Per sfruttare appieno il potenziale occupazionale della transizione ad economie più rispettose dell’ambiente, è necessario sviluppare nuove competenze professionali. Questo è quanto veniva evidenziato, nel rapporto del 2011 “Skills for Green Jobs: A Global View” dell’Organizzazione Internazionale del Lavoro – ILO. Ad oggi, purtroppo, le politiche in materia di competenze e le politiche ambientali sono ancora troppo spesso trattate separatamente e, anziché incoraggiare la formazione dei futuri lavoratori e la riqualificazione dei lavoratori di imprese cosiddette “brown”, si è preteso solo il mantenimento dei livelli occupazionali.
Vero che un cambiamento del profilo delle competenze delle professioni esistenti richiede sforzi significativi per quanto riguarda la revisione dei piani di studio, delle qualifiche accademiche e dei programmi di formazione esistenti, a tutti i livelli di istruzione e formazione, ma nella fase di ricostruzione di un’economia necessariamente orientata alla sostenibilità, è uno sforzo dovuto, altrimenti la carenza di competenze ostacolerebbe la ormai urgente transizione energetica.
Tra la rivoluzione industriale 4.0 e quella 5.0 deve esserci una rivoluzione ambientale, sociale ed ecologica volta a garantire una giusta transizione sia in relazione all’adeguamento dei sistemi di formazione e di istruzione, sia in tema di investimenti di politiche attive volte alla riqualificazione e alla creazione di nuovi posti di lavoro.
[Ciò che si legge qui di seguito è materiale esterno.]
(** C7 (as amended).  [format_text] ends with four counts: the number of
    lines and of paragraphs of the re-flowed body, and the number of words
    and of characters of the whitespace-collapsed text (the words being
    those of the input).  The formatters of the local backends end with a
    block of two counts, words and characters of the collapsed text. *)
Theorem statistics_blocks (text : str) :
  format_text text =
    utf8 "ТРАНСКРИПЦИЯ АУДИО" ++ [newline]
    ++ join blank_line (text_paragraphs text)
    ++ utf8 "Количество строк: "
    ++ str_of_nat (length (body_lines (text_paragraphs text))) ++ [newline]
    ++ utf8 "Количество слов: "
    ++ str_of_nat (length (split text)) ++ [newline]
    ++ utf8 "Количество символов: "
    ++ str_of_nat (length (collapse text)) ++ [newline]
    ++ utf8 "Количество параграфов: "
    ++ str_of_nat (length (text_paragraphs text)) ++ [newline]
  /\
  forall header,
    format_local header text =
      header ++ blank_line
      ++ join blank_line (local_paragraphs text)
      ++ blank_line ++ utf8 "Статистика:" ++ [newline]
      ++ utf8 "Количество слов: "
      ++ str_of_nat (length (split text)) ++ [newline]
      ++ utf8 "Количество символов: "
      ++ str_of_nat (length (collapse text)) ++ [newline].
Proof.
  split; [|intros header].
  - unfold format_text. fold (text_paragraphs text).
    rewrite count_lines_body, split_collapse.
    rewrite <- !app_assoc. reflexivity.
  - unfold format_local. fold (local_paragraphs text).
    rewrite split_collapse. rewrite <- !app_assoc. reflexivity.
Qed.

(** C7, as stated, fails: the document of the Whisper formatter does not
    report the four counts (it has neither a line count nor a paragraph
    count). *)
Lemma whisper_reports_two_counts :
  ~ (forall text, reports_four_counts (format_whisper_result text) = true).
Proof.
  intros H. specialize (H (utf8 "a b")).
  vm_compute in H. discriminate.
Qed.

(** The line count of [format_text] is taken from the re-flowed body: two
    words of 100 characters are one line before the re-flow and two
    after it, and the document says two. *)
Example line_count_of_reflow :
  let text := repeat 97%N 100 ++ [space] ++ repeat 97%N 100 in
  collapse text = text /\
  length (split_on newline (collapse text)) = 1 /\
  contains (format_text text) (utf8 "Количество строк: 2") = true.
Proof. vm_compute. repeat split. Qed.

(** C8.  Formatting the whitespace-collapsed text gives the same document
    each time it is done, and that document is the one the formatter
    gives for the text itself: the output depends on the collapsed text
    only. *)
Theorem format_collapsed_same (text : str) :
  let source := collapse text in
  format_text source = format_text source /\
  format_whisper_result source = format_whisper_result source /\
  format_vosk_result source = format_vosk_result source /\
  format_text source = format_text text /\
  format_whisper_result source = format_whisper_result text /\
  format_vosk_result source = format_vosk_result text.
Proof.
  cbv zeta. repeat split.
  - unfold format_text. now rewrite collapse_idempotent.
  - unfold format_whisper_result, format_local.
    now rewrite collapse_idempotent.
  - unfold format_vosk_result, format_local.
    now rewrite collapse_idempotent.
Qed.

End FormatterTheorems.

(** * The segmenter of the local backends *)

Section SegmenterFacts.

Import Segmenter.
Open Scope Z_scope.

Variable b : backend.
Variable w : io.
Variable audio_path : path.
Variable segment_length_sec : Z.

Lemma short_audio (len_audio : Z) :
  Qle_bool (inject_Z len_audio / 1000)%Q (inject_Z segment_length_sec)
  = (len_audio <=? segment_length_sec * 1000).
Proof.
  unfold Qle_bool, Qdiv, Qmult, Qinv, inject_Z. cbn.
  apply eq_true_iff_eq. rewrite !Z.leb_le. lia.
Qed.

Lemma py_int_div (len_audio : Z) :
  0 <= len_audio -> 0 < segment_length_sec ->
  py_int (inject_Z len_audio / 1000 / inject_Z segment_length_sec)%Q
  = len_audio / (segment_length_sec * 1000).
Proof.
  intros Hlen HL.
  destruct segment_length_sec as [|L|L]; try lia.
  change (py_int (inject_Z len_audio / 1000 / inject_Z (Z.pos L)))
    with ((len_audio * 1 * 1) ÷ Z.pos (1 * 1000 * L)).
  rewrite Z.quot_div_nonneg by lia.
  f_equal; lia.
Qed.

(** When every export succeeds the loop writes one file per pass. *)
Lemma export_loop_ok (len_audio : Z) (range : list nat) (segments : list path) :
  (forall i, In i range ->
     export w (segment_file b audio_path i)
            (fst (window segment_length_sec len_audio i))
            (snd (window segment_length_sec len_audio i)) = true) ->
  export_loop b w audio_path segment_length_sec len_audio range segments
  = (Returned (segments ++ map (segment_file b audio_path) range),
     map (exported b audio_path segment_length_sec len_audio) range).
Proof.
  revert segments. induction range as [|i range IH]; intros segments Hok.
  - cbn. now rewrite app_nil_r.
  - cbn [export_loop].
    pose proof (Hok i (or_introl eq_refl)) as Hi.
    unfold segment_file, window in Hi. cbn [fst snd] in Hi. rewrite Hi.
    rewrite IH by (intros j Hj; apply Hok; now right).
    cbn [map]. now rewrite <- app_assoc.
Qed.

(** When an export fails the loop raises. *)
Lemma export_loop_fail (len_audio : Z) (range : list nat) (segments : list path)
    (i : nat) :
  In i range ->
  export w (segment_file b audio_path i)
         (fst (window segment_length_sec len_audio i))
         (snd (window segment_length_sec len_audio i)) = false ->
  fst (export_loop b w audio_path segment_length_sec len_audio range segments)
  = Raised.
Proof.
  revert segments. induction range as [|j range IH]; intros segments Hin Hi.
  - destruct Hin.
  - cbn [export_loop].
    destruct (export w (SegmentWav b audio_path (Z.of_nat j + 1)) _ _)
      eqn:Hj; [|reflexivity].
    destruct Hin as [->|Hin].
    + unfold segment_file, window in Hi. cbn [fst snd] in Hi. congruence.
    + specialize (IH (segments ++ [SegmentWav b audio_path (Z.of_nat j + 1)])
                     Hin Hi).
      destruct (export_loop _ _ _ _ _ _ _). exact IH.
Qed.

(** The body of the [try] on an audio longer than a segment. *)
Lemma split_body_long (len_audio : Z) :
  from_file w audio_path = Some len_audio ->
  0 < segment_length_sec -> segment_length_sec * 1000 < len_audio ->
  makedirs w b = true ->
  split_body b w audio_path segment_length_sec
  = export_loop b w audio_path segment_length_sec len_audio
      (seq 0 (Z.to_nat (len_audio / (segment_length_sec * 1000) + 1))) [].
Proof.
  intros Hload HL Hlong Hdir. unfold split_body.
  rewrite Hload, short_audio, Hdir.
  destruct (Z.leb_spec len_audio (segment_length_sec * 1000)); [lia|].
  destruct (Z.eqb_spec segment_length_sec 0); [lia|].
  cbn [negb]. now rewrite py_int_div by lia.
Qed.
Oggi più che mai, dove le conseguenze di questa pandemia sono devastanti, dobbiamo utilizzare in modo ecologicamente resiliente i vantaggi di una riconversione energetica. Per sfruttare al meglio le opportunità create dal processo di de-carbonizzazione è necessario ripensare in chiave integrata e inclusiva una nuova organizzazione e cultura del lavoro. Potenzialmente, tutti i lavori possono essere più verdi e possono perseguire come valore comune la sicurezza e la salute dei lavoratori ma anche il benessere ambientale.
L’integrazione dello sviluppo sostenibile e la consapevolezza sulle tematiche ambientali a tutti i livelli dell’istruzione e della formazione – a partire dalla prima infanzia – contribuirà a modificare il comportamento dei consumatori e spingerà le forze del mercato a portare avanti piani sempre più sostenibilmente ambiziosi. Allo stesso tempo, però, le imprese devono investire e poter attingere alle competenze necessarie per lo sviluppo dei propri modelli economici, in quanto la possibilità di reclutare una forza lavoro qualificata costituisce una condizione chiave per l’innovazione e la competitività.
È necessario promuovere lo sviluppo di strategie di formazione nazionali sulla base di politiche industriali miranti alla riduzione delle emissioni a livello nazionale ed europeo; negoziare accordi per anticipare i bisogni di competenze specialmente nei settori e nelle loro filiere maggiormente interessati (edilizia, trasporti, automobilistico, manifatturiero ed energia); utilizzare i meccanismi di informazione e consultazione all’interno delle imprese, sia a livello nazionale che europeo, al fine di anticipare al meglio i cambiamenti strategici, economici e tecnologici e i relativi impatti su abilità e competenze; prevedere di includere nei rapporti di Responsabilità Sociale delle Imprese quanto compiuto in materia di formazione o riqualificazione dei lavoratori relativamente alle politiche climatiche ed energetiche. In poche parole: prevedere le competenze per rafforzare l’occupabilità.